An ideal solution for reducing wind noise and making sure you’re still in touch with your surroundings.

4. Battery Life

Battery life is the main limitation of wireless headphones but none of the models featured here will leave you wanting. With a minimum of five hours play time as long as you remember to charge them before a ride, they should be enough even for the semi-pro.

Some models like the Beats Powerbeats 3 has a play time of up to 12 hours.

Most headphones will have USB charging of some kind so if you’re out for longer, you can always carry a USB booster with you. It may be a few grams extra and take up space in your jersey but you never know when you might need it. 

If you’re listening from your phone, it will likely need a boost too if you’re planning to be out that long!

5. Connectivity Options

Most of the headphones featured use Bluetooth. Some have NFC options too but predominantly, wireless headphones rely on Bluetooth to receive the music from your phone or portable player. Bluetooth does have a battery drain but that is featured into the battery life.

On the upside, Bluetooth is reliable, has decent range, is universal and will work with any Bluetooth certified device. When Bluetooth Low Energy becomes more of a thing, battery drain should be a thing of the past!

While you should never answer the phone while riding your bike, Bluetooth connectivity has the advantage of offering voice commands and phone answering capabilities too. If you find yourself in a situation, that could be a lifesaver!

6. Water and Sweat Resistant

IP Rating Chart
Ingress Protection (IP) Ratings Guide

Water and sweat resistance may or may not be necessary depending on how much you sweat. We are all different and will sweat at different rates. 

If you sweat a lot, or even a little, it makes sense to ensure your cycling headphones have some form of moisture protection. Even if you’re not going to get them wet, the climate in your region may have other ideas!

Water and sweat resistance is measured using the IP scale. IP stands for Ingress Protection. The numbers will designate the level of protection, as shown in the image above.

For example, the Anker Wireless Headphones are IPX7 rated. The X means it’s not tested for solids or liquids, while the number 7 means it is safe to immerse in water up to 1m in depth up to 30 mins, maximum.

On the other hand, the Jabra Elite Active are IP56 certified. The 5 means it’s has protection against dust ingress and the 6 means safe against powerful water jets.

7. Bone Conduction

Bone conduction is a relatively new way to conduct audio.

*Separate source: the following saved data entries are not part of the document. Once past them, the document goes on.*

(** ** The resource manager *)

Lemma take_block_spec o b o' : take_block o = (b, o') →
  os_live o' = os_live o + Z.b2z b ∧ (plenty o → b = true ∧ plenty o').
Proof.
  unfold take_block, OSAllocMem, plenty. destruct (os_script o) as [|[] r]; intros [= <- <-]; simpl; (split; [lia|done]).
Qed.

Section resman.
Context {links : FreshLinks} {fns : FreeFns} {sp : FreeSpec} {law : FreeLaw}.

Lemma wp_on_resman {A} (m : M rm_st A) s Q :
  wp m (λ a r, Q a (set_pp_os (rm_os r) (set_pp_rm r s))) (set_rm_os (pp_os s) (pp_rm s)) → wp (on_resman m) Q s.
Proof. intros Hm. unfold on_resman. wp_step. exact Hm. Qed.

Lemma wp_rm_connect s g x : owns s g →
  wp (on_resman (PVRSRVResManConnect x)) (λ r s', calm s s' ∧
    (r = (PVRSRV_OK, Some (ab_next (o_rm g))) ∧ owns s' (add_live 1 (set_o_rm (connect x (o_rm g)) g)) ∨
     r = (PVRSRV_ERROR_OUT_OF_MEMORY, None) ∧ owns s' (add_live 0 g) ∧ ¬ plenty (pp_os s))) s.
Proof.
  intros Ho. apply wp_on_resman. eapply wp_mono; [by apply wp_PVRSRVResManConnect, w_rm|].
  intros [e c] r (a'&Hst&Hr). pose proof (owns_resman _ _ _ _ Ho Hr) as Ho'. pose proof (rep_os _ _ _ Hr) as Hos.
  simpl in Hst. inversion Hst as [? ? o Ht|? ? o Ht| | | | | | | | | | | |]; subst;
    apply take_block_spec in Ht as [Hl Hp]; simpl in *.
  - split; [split_and!; simpl; [done|lia|]|].
    { rewrite Hos. intros Hpl. by apply Hp. }
    left. split; [done|]. rewrite Hl in Ho'.
    replace (os_live (pp_os s) + 1 - os_live (pp_os s)) with 1 in Ho' by lia. by destruct Ho'.
  - split; [split_and!; simpl; [done|lia|]|].
    { rewrite Hos. intros Hpl. by apply Hp. }
    right. split; [done|]. rewrite Hl in Ho'.
    replace (os_live (pp_os s) + 0 - os_live (pp_os s)) with 0 in Ho' by lia. split; [by destruct Ho'|].
    by intros [? _]%Hp.
Qed.

Lemma wp_rm_disconnect s g c : owns s g → is_Some (ab_perproc (o_rm g) !! c) →
  wp (on_resman (PVRSRVResManDisconnect c false)) (λ _ s', ∃ a',
    disconnects c false (ab_set_os (pp_os s) (o_rm g)) a' ∧ ab_perproc a' = delete c (ab_perproc (o_rm g)) ∧
    pp_data s' = pp_data s ∧ pp_next s' = pp_next s ∧
    owns s' (add_live (os_live (ab_os a') - os_live (pp_os s)) (set_o_rm a' g))) s.
Proof.
  intros Ho Hc. apply wp_on_resman. eapply wp_mono; [apply wp_PVRSRVResManDisconnect; [by apply w_rm|done]|].
  intros _ r (a'&Hd&Hr&Hpp). exists a'. split_and!; [done..|]. by apply owns_resman.
Qed.

Lemma wp_rm_register s g c ty p u fn : owns s g → is_Some (ab_perproc (o_rm g) !! c) →
  wp (on_resman (ResManRegisterRes c ty p u fn)) (λ i s', ∃ a',
    rm_step (RRegister c ty p u fn) (ab_set_os (pp_os s) (o_rm g)) (RItem i) a' ∧
    ab_perproc a' = ab_perproc (o_rm g) ∧ pp_data s' = pp_data s ∧ pp_next s' = pp_next s ∧
    owns s' (add_live (os_live (ab_os a') - os_live (pp_os s)) (set_o_rm a' g))) s.
Proof.
  intros Ho Hc. apply wp_on_resman.
  eapply wp_mono; [apply wp_ResManRegisterRes; [by apply w_rm|by right]|].
  intros i r (a'&Hst&Hr). exists a'. split_and!; [done| |done..|by apply owns_resman].
  by inversion Hst.
Qed.
End resman.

Rather than sit on or in your ear, bone conduction headphones will sit on your cheek or skull. This leaves your ears free to take in the world around you and is also very comfortable when you get used to them. One such example is the Aftershokz Trekz Air.

There is no ear rub, no chafing in the ear canal, no soreness after prolonged use and no discomfort from sweat either.

Bone conduction uses an open ear design and transmits audio waves through your bone instead of sending it into the eardrum. It is just as effective as in-ear headphones and has the benefit of letting you remain aware of the world around you. 

Perfect for road cyclists!

8. Warranty

Typical warranties for headphones stand at one or two years. 

I’m always of the believe that if you buy quality products, you should never need the warranty but it’s nice to have one anyway. The warranty will usually protect the headphones themselves but not any silicon covers or accessories.